** Work request **
Look through the lines below; wherever the word "validator" appears, copy that line.

[Data to process Boundary: Start]

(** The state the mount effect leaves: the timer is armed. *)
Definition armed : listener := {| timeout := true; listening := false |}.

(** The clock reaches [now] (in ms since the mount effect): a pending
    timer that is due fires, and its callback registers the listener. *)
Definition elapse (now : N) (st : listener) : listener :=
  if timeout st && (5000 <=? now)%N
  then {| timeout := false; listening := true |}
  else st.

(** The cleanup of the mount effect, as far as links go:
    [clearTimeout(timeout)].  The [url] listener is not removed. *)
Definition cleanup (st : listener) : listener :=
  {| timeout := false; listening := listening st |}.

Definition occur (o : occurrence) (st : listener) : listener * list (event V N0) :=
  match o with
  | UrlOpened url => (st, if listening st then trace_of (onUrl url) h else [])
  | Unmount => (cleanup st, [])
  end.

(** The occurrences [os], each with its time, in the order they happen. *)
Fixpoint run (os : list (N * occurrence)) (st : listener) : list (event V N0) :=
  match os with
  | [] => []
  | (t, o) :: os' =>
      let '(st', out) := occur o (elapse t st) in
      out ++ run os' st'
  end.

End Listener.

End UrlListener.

[Data to process Boundary: End]
[Data to process Boundary: Start]

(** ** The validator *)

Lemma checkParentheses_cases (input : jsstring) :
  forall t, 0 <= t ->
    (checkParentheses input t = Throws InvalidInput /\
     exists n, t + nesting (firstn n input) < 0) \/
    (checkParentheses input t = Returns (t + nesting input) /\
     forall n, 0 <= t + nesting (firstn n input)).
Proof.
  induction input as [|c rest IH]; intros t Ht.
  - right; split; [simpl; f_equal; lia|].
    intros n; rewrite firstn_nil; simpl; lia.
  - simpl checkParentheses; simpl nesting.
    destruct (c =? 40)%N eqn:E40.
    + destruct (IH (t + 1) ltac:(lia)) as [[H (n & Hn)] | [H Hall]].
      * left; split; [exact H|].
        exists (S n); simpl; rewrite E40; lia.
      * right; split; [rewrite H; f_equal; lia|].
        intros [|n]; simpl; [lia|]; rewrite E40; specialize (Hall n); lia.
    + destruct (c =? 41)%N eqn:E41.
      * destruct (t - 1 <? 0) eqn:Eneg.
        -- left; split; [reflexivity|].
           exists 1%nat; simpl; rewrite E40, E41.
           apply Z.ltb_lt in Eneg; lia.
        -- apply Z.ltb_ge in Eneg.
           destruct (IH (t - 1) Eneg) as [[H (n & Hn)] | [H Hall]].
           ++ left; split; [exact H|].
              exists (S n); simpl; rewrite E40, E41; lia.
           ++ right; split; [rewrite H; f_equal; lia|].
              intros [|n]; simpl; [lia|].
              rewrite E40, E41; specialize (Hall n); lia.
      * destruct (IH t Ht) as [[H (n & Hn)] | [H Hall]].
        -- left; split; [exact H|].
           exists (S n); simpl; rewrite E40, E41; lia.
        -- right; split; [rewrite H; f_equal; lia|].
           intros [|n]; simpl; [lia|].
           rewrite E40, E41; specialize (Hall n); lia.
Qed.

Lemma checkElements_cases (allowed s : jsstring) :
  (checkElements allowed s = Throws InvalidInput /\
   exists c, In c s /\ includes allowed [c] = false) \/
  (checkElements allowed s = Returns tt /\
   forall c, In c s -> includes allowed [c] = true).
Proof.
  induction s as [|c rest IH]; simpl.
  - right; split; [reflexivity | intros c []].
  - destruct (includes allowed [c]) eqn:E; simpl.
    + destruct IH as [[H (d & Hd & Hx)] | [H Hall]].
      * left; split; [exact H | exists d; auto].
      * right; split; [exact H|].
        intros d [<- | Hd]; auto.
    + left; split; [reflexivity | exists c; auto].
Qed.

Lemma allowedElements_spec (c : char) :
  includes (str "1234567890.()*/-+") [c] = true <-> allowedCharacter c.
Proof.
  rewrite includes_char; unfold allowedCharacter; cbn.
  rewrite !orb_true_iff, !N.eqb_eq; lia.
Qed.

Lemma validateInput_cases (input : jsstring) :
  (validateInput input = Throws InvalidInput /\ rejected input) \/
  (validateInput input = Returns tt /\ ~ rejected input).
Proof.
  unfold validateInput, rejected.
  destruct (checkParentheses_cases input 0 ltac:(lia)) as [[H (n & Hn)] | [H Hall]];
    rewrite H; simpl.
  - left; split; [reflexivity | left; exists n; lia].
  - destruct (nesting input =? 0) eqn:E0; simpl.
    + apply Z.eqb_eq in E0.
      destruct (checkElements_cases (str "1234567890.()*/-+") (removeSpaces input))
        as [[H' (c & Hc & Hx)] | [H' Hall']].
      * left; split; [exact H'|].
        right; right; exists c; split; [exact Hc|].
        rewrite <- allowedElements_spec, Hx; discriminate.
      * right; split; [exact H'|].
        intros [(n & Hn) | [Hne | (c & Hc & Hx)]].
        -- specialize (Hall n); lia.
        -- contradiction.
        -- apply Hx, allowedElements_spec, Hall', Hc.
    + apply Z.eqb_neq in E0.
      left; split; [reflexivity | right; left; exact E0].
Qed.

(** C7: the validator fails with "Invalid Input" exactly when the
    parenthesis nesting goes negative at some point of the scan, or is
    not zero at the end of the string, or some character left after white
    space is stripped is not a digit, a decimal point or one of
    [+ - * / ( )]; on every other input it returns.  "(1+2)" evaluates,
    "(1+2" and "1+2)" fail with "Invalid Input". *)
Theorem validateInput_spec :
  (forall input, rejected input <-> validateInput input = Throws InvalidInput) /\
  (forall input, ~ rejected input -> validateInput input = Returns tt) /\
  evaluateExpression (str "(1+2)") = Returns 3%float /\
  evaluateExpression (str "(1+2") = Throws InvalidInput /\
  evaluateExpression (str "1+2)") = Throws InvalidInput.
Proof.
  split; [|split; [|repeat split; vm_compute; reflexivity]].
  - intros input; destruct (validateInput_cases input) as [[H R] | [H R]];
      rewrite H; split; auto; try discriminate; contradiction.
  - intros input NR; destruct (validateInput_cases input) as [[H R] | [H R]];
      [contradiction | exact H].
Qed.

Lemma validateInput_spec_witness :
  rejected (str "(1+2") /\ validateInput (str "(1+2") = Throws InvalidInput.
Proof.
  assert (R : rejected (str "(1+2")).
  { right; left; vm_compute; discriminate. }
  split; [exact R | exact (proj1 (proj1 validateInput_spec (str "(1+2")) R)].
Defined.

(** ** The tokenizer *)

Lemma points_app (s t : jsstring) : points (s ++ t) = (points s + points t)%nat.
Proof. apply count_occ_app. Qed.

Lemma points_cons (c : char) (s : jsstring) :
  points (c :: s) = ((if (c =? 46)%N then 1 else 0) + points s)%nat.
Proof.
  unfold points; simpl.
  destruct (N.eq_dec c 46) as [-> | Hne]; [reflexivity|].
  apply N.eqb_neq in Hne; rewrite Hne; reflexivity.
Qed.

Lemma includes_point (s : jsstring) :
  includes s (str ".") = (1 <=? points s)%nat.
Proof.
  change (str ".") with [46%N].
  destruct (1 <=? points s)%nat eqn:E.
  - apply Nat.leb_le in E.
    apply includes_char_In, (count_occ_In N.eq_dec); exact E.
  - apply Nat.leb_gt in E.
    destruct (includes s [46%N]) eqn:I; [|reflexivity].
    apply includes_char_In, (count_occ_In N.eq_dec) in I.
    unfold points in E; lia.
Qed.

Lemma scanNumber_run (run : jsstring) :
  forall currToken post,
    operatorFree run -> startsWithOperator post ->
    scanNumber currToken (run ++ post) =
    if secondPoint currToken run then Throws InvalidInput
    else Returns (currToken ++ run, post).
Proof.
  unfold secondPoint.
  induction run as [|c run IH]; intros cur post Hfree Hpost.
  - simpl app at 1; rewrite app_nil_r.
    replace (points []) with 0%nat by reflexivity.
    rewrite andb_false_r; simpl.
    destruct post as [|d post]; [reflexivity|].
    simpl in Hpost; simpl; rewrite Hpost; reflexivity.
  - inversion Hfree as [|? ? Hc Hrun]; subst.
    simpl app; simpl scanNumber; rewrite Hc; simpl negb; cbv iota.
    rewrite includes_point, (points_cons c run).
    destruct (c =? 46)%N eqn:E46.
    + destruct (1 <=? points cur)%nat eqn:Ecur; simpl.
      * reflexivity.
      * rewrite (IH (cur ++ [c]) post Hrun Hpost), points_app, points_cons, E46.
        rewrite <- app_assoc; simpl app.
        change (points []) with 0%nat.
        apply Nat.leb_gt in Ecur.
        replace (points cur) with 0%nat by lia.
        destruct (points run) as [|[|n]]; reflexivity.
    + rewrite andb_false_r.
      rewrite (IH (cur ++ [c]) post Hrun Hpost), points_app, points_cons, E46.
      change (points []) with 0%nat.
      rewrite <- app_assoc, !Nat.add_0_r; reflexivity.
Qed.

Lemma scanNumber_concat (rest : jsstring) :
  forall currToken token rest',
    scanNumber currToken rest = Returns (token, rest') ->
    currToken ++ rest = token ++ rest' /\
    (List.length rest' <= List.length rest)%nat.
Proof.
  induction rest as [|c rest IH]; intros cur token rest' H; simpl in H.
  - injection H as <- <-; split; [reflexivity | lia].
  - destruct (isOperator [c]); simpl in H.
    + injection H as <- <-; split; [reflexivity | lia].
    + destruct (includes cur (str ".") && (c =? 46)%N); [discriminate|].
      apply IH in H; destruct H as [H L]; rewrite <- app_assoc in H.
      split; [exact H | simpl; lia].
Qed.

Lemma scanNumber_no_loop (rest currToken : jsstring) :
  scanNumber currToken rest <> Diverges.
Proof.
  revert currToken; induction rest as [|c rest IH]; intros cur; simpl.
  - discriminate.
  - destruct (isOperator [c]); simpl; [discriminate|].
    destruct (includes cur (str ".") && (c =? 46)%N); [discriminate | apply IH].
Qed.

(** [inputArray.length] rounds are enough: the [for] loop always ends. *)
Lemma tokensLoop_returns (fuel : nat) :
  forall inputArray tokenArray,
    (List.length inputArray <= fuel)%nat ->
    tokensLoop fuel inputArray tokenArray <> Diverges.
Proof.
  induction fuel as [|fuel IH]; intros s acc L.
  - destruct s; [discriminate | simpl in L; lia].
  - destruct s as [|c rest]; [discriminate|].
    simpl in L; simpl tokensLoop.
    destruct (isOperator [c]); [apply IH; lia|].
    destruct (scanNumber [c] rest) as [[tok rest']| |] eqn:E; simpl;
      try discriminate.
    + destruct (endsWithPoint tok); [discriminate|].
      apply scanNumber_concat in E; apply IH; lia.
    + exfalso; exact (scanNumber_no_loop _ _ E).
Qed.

[Data to process Boundary: End]

** Exercise answer **
(** ** The validator *)
(** C7: the validator fails with "Invalid Input" exactly when the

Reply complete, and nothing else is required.